(** * GroupStore (src/stores/GroupStore.js): a shallow embedding

    The store caches four slices of one group (summary, rooms,
    members, invited members), re-reads them from the backend client
    through promise chains, and tells its listeners with an "update"
    event.  The embedding keeps the shape of the source:

    - JavaScript values are a small inductive type ([JsVal]); property
      reads on [undefined]/[null] throw, as in the language;
    - the store's fields are a record ([GroupStore]); [_ready] is a
      finite map from property names to values, the object's own
      properties; a read [this._ready[id]] that finds no own property
      goes on to what [{}] inherits from [Object.prototype]
      ([inherited]), as the language has it;
    - promises are an arena indexed by creation order; [then_] and
      [catch_] register reactions, a settled promise queues one job per
      reaction, and a job runs one callback of the source
      ([Handler] lists the closures the source passes);
    - what the store does to the outside (backend requests, events,
      listener calls, console output, the flair cache) is appended to a
      trace, oldest entry first;
    - the backend and the scheduler are the environment: [Respond]
      settles a backend promise, [Tick] runs the job at the head of the
      queue, [Invoke] is a call of a public method.  Inputs may come in
      any order, which covers the order of an event loop (all queued
      jobs before the next answer or call);
    - a listener is called and returns: a call is an entry of the
      trace, and what a listener does with the store is an [Invoke] of
      its own. *)

From stdpp Require Import base option list gmap strings fin_maps.
From Stdlib Require Import ZArith Lia.

#[local] Set Warnings "-register-all".
Local Open Scope string_scope.

(* ================================================================== *)
(** ** JavaScript values *)
(* ================================================================== *)

Inductive JsVal : Type :=
| JUndefined
| JNull
| JBool (b : bool)
| JNum (n : Z)
| JStr (s : string)
| JObj (fields : list (string * JsVal))
| JArr (items : list JsVal).

(** Result of evaluating a piece of code: a value or a thrown value. *)
Inductive Completion (A : Type) : Type :=
| Normal (a : A)
| Throw (e : JsVal).
Arguments Normal {A} a.
Arguments Throw {A} e.

(** What a [TypeError] looks like to the code that catches it: an
    object without an [httpStatus]. *)
Definition TypeError (msg : string) : JsVal :=
  JObj [("name", JStr "TypeError"); ("message", JStr msg)].

(** [new Error(msg)]. *)
Definition Error (msg : string) : JsVal :=
  JObj [("name", JStr "Error"); ("message", JStr msg)].

(** ToBoolean: the values that make [!v] true are [undefined], [null],
    [false], [0] and the empty string. *)
Definition truthy (v : JsVal) : bool :=
  match v with
  | JUndefined | JNull => false
  | JBool b => b
  | JNum n => negb (n =? 0)%Z
  | JStr s => negb (String.eqb s "")
  | JObj _ | JArr _ => true
  end.

(** Own-property lookup in an object literal: the first binding of the
    name. *)
Fixpoint assoc (k : string) (fs : list (string * JsVal)) : option JsVal :=
  match fs with
  | [] => None
  | (k', v) :: fs' => if String.eqb k k' then Some v else assoc k fs'
  end.

(** A function of the language, as code that only reads it sees it: an
    object, hence true as a condition and different from [undefined],
    with its [name] and its [length]. *)
Definition builtin (name : string) (arity : Z) : JsVal :=
  JObj [("name", JStr name); ("length", JNum arity)].

(** The methods of [Object.prototype], which every object written
    [{}] inherits. *)
Definition Object_prototype : list (string * JsVal) :=
  [("constructor", builtin "Object" 1);
   ("hasOwnProperty", builtin "hasOwnProperty" 1);
   ("isPrototypeOf", builtin "isPrototypeOf" 1);
   ("propertyIsEnumerable", builtin "propertyIsEnumerable" 1);
   ("toLocaleString", builtin "toLocaleString" 0);
   ("toString", builtin "toString" 0);
   ("valueOf", builtin "valueOf" 0);
   ("__defineGetter__", builtin "__defineGetter__" 2);
   ("__defineSetter__", builtin "__defineSetter__" 2);
   ("__lookupGetter__", builtin "__lookupGetter__" 1);
   ("__lookupSetter__", builtin "__lookupSetter__" 1)].

(** What a read of [name] on [{}] finds when the object has no own
    property of that name: a method of [Object.prototype], or for
    [__proto__] the prototype itself. *)
Definition inherited (name : string) : option JsVal :=
  if String.eqb name "__proto__" then Some (JObj Object_prototype)
  else assoc name Object_prototype.

(** [v.name] for the data properties the store reads ([chunk], [user],
    [is_publicised], [is_privileged], [httpStatus], [credentials],
    [userId]): a [TypeError] on [undefined] and [null], the bound value
    on an object that has the property, [undefined] otherwise. *)
Definition get_prop (v : JsVal) (name : string) : Completion JsVal :=
  match v with
  | JUndefined | JNull =>
      Throw (TypeError ("Cannot read property '" ++ name ++ "'"))
  | JObj fs => Normal (default JUndefined (assoc name fs))
  | _ => Normal JUndefined
  end.

(** [v === 403]. *)
Definition strict_eq_num (v : JsVal) (n : Z) : bool :=
  match v with
  | JNum m => (m =? n)%Z
  | _ => false
  end.

(** [xs.map(f)] where [f] may throw: the first throw aborts the map. *)
Fixpoint array_map (f : JsVal -> Completion JsVal) (xs : list JsVal)
  : Completion (list JsVal) :=
  match xs with
  | [] => Normal []
  | x :: xs' =>
      match f x with
      | Throw e => Throw e
      | Normal y =>
          match array_map f xs' with
          | Throw e => Throw e
          | Normal ys => Normal (y :: ys)
          end
      end
  end.

(** [v.chunk.map(f)]: [v.chunk] has to be an array, anything else has no
    callable [map]. *)
Definition chunk_map (f : JsVal -> Completion JsVal) (v : JsVal)
  : Completion (list JsVal) :=
  match get_prop v "chunk" with
  | Throw e => Throw e
  | Normal (JArr xs) => array_map f xs
  | Normal JUndefined | Normal JNull =>
      Throw (TypeError "Cannot read property 'map'")
  | Normal _ => Throw (TypeError "chunk.map is not a function")
  end.

(* ================================================================== *)
(** ** The store and its surroundings *)
(* ================================================================== *)

(** [GroupStore.STATE_KEY]. *)
Module STATE_KEY.
Definition GroupMembers : string := "GroupMembers".
Definition GroupInvitedMembers : string := "GroupInvitedMembers".
Definition Summary : string := "Summary".
Definition GroupRooms : string := "GroupRooms".
End STATE_KEY.

(** The four cached slices. *)
Inductive Slice : Type := SSummary | SRooms | SMembers | SInvited.

Definition state_key (k : Slice) : string :=
  match k with
  | SSummary => STATE_KEY.Summary
  | SRooms => STATE_KEY.GroupRooms
  | SMembers => STATE_KEY.GroupMembers
  | SInvited => STATE_KEY.GroupInvitedMembers
  end.

(** A listener is a function of the caller; only its identity matters
    to the store. *)
Abbreviation Callback := nat (only parsing).

(** The part of the matrix client the store reads as data. *)
Record MatrixClient : Type := { credentials : JsVal }.

Record GroupStore : Type := {
  groupId : JsVal;
  _matrixClient : MatrixClient;
  _summary : JsVal;
  _rooms : list JsVal;
  _members : list JsVal;
  _invitedMembers : list JsVal;
  _ready : gmap string JsVal;
  listeners : list Callback   (* the emitter's "update" listeners *)
}.

(** The requests the store sends to the backend client, named as the
    client's methods. *)
Module Client.
Inductive Request : Type :=
| getGroupUsers (gid : JsVal)
| getGroupInvitedUsers (gid : JsVal)
| getGroupSummary (gid : JsVal)
| getGroupRooms (gid : JsVal)
| addRoomToGroup (gid roomId isPublic : JsVal)
| updateGroupRoomVisibility (gid roomId isPublic : JsVal)
| removeRoomFromGroup (gid roomId : JsVal)
| inviteUserToGroup (gid userId : JsVal)
| acceptGroupInvite (gid : JsVal)
| addRoomToGroupSummary (gid roomId categoryId : JsVal)
| addUserToGroupSummary (gid userId roleId : JsVal)
| removeRoomFromGroupSummary (gid roomId : JsVal)
| removeUserFromGroupSummary (gid userId : JsVal)
| setGroupPublicity (gid isPublished : JsVal).
End Client.

Abbreviation PromiseId := nat (only parsing).

(** The closures the source hands to [then] and [catch]. *)
Inductive Handler : Type :=
| OnMembers          (* (result) => { this._members = ...        *)
| OnMembersFailed    (* (err) => { console.error(...); emit      *)
| OnInvited          (* (result) => { this._invitedMembers = ... *)
| OnInvitedFailed    (* (err) => { if (err.httpStatus === 403)   *)
| OnSummary          (* (resp) => { this._summary = resp; ...    *)
| OnSummaryFailed    (* (err) => { this.emit('error', err); }    *)
| OnRooms            (* (resp) => { this._rooms = ...            *)
| OnRoomsFailed      (* (err) => { this.emit('error', err); }    *)
| BoundFetchSummary  (* this._fetchSummary.bind(this)            *)
| BoundFetchRooms    (* this._fetchRooms.bind(this)              *)
| BoundFetchMembers  (* this._fetchMembers.bind(this)            *)
| InvalidateFlair.   (* () => { FlairStore.invalidate...(...) }  *)

#[global] Instance Handler_eq_dec : EqDecision Handler.
Proof. solve_decision. Defined.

=== Exercise ===
In the listing above, find each line with the word "Abbreviation" and copy it out.

=== Solution ===
Abbreviation Callback := nat (only parsing).
Abbreviation PromiseId := nat (only parsing).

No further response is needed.